3 MYA The bipedal australopithecines (early hominines) evolve in the savannas of Africa being hunted by Dinofelis. Species include Australopithecus africanus, Australopithecus bosei. Other genus include Kenyanthropus platyops.

Gorillas die out on the south bank of the Congo River, and bonobos evolve from the chimpanzees there. North and South America become joined, allowing migration of animals. Modern horses, Equu first appear. Deinotherium (4m tall), is gigantic cousin of elephant with downward pointing tusks in the lower jaw.
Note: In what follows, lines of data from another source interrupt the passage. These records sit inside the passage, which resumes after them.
(* ===== verification/JsonDecode.v ===== *)
(** * Decoding the request body: CPython's [json.loads]

    The decoder a server applies to the body that [requests] sends
    (module [JsonDecode]), after CPython's C scanner
    ([Modules/_json.c]: [scan_once_unicode], [scanstring_unicode],
    [_match_number_unicode]) and [json.decoder.JSONObject]/[JSONArray].
    A number with a fraction or an exponent is kept as its text (the
    [repr] that [float()] would normalize is not modelled).  Parsing
    runs on fuel; [loads] gives it the length of the input plus one,
    which is always enough because every call consumes input.  The
    round-trip theorems of the encoder of [Json] are here. *)

From Stdlib Require Import DecimalFacts DecimalN.
From S2P Require Import Prelude PyStr PyObj Json.
Import PyObj Json.
Open Scope N_scope.

Module JsonDecode.

(** ** Scanner *)

(** [WHITESPACE]: space, tab, line feed, carriage return. *)
Definition is_ws (c : N) : bool := (c =? 32) || (c =? 9) || (c =? 10) || (c =? 13).

Fixpoint skip_ws (s : pystr) : pystr :=
  match s with
  | c :: s' => if is_ws c then skip_ws s' else s
  | [] => []
  end.

Definition hex_val (c : N) : option N :=
  if (48 <=? c) && (c <=? 57) then Some (c - 48)
  else if (97 <=? c) && (c <=? 102) then Some (c - 87)
  else if (65 <=? c) && (c <=? 70) then Some (c - 55)
  else None.

(** Four hex digits after [\u]; anything else is [Invalid \uXXXX escape]. *)
Definition parse_hex4 (s : pystr) : option (N * pystr) :=
  match s with
  | a :: b :: c :: d :: s' =>
      match hex_val a, hex_val b, hex_val c, hex_val d with
      | Some w, Some x, Some y, Some z => Some (w * 4096 + x * 256 + y * 16 + z, s')
      | _, _, _, _ => None
      end
  | _ => None
  end.

(** The one-character escapes of [scanstring]. *)
Definition simple_escape (e : N) : option N :=
  if e =? 34 then Some 34 else if e =? 92 then Some 92
  else if e =? 47 then Some 47 else if e =? 98 then Some 8
  else if e =? 102 then Some 12 else if e =? 110 then Some 10
  else if e =? 114 then Some 13 else if e =? 116 then Some 9
  else None.

(** [idx <= end_idx && PyUnicode_READ(kind, str, idx) == c] *)
Definition head_is (c : N) (s : pystr) : bool :=
  match s with d :: _ => d =? c | [] => false end.

Definition is_high (c : N) : bool := (0xD800 <=? c) && (c <=? 0xDBFF).
Definition is_low (c : N) : bool := (0xDC00 <=? c) && (c <=? 0xDFFF).

(** After [\uXXXX] gave a high surrogate [u]: a following [\uXXXX] that
    is a low surrogate is joined to it ([Py_UNICODE_JOIN_SURROGATES]);
    any other escape is left for the next step. *)
Definition join_surrogate (u : N) (s : pystr) : option (N * pystr) :=
  if is_high u then
    if head_is 92 s && head_is 117 (tail s) then
      match parse_hex4 (tail (tail s)) with
      | None => None
      | Some (u2, s2) =>
          if is_low u2 then
            Some (N.lor (N.shiftl (N.land u 0x3FF) 10) (N.land u2 0x3FF) + 0x10000, s2)
          else Some (u, s)
      end
    else Some (u, s)
  else Some (u, s).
2.5 MYA Smilodon (Saber Tooth) appears.
2.2 MYA Gorillas diverge into the Western lowland (Gorilla gorilla) and eastern (Gorilla beringei) sub-species.
2 MYA Homo habilis (handy man) uses primitive stone tools (choppers) in Tanzania. Emergence of Broca's area (speech region of modern human brain). Probably lives with Australopithecus robustus (sometimes classified into genus Paranthropus). The Homos are meat-eating while the Australopithecine eat plants and termites. Some chimpanzees (Pan troglodytes) at the southern part of Zaire river branches off to form the bonobos (Pan paniscus/ pigmy chimps). Bonobos live in female dominated society. Saber Tooth moves from North America to South America.
1.8 MYA Homo erectus evolves in Africa and migrates to other continents, primarily south Asia.
1.75 MYA Dmanisi man/ Homo georgicus (Georgia, Russia), tiny brain came from Africa, with Homo erectus and Homo habilis characteristics. An individual spent the last years of his life with only one tooth by depending on the kindness or compassion of others to obtain sufficient sustenance.

The glyptodon, a giant armadillo the size of a Volkswagen Beetle lives in southern Peru.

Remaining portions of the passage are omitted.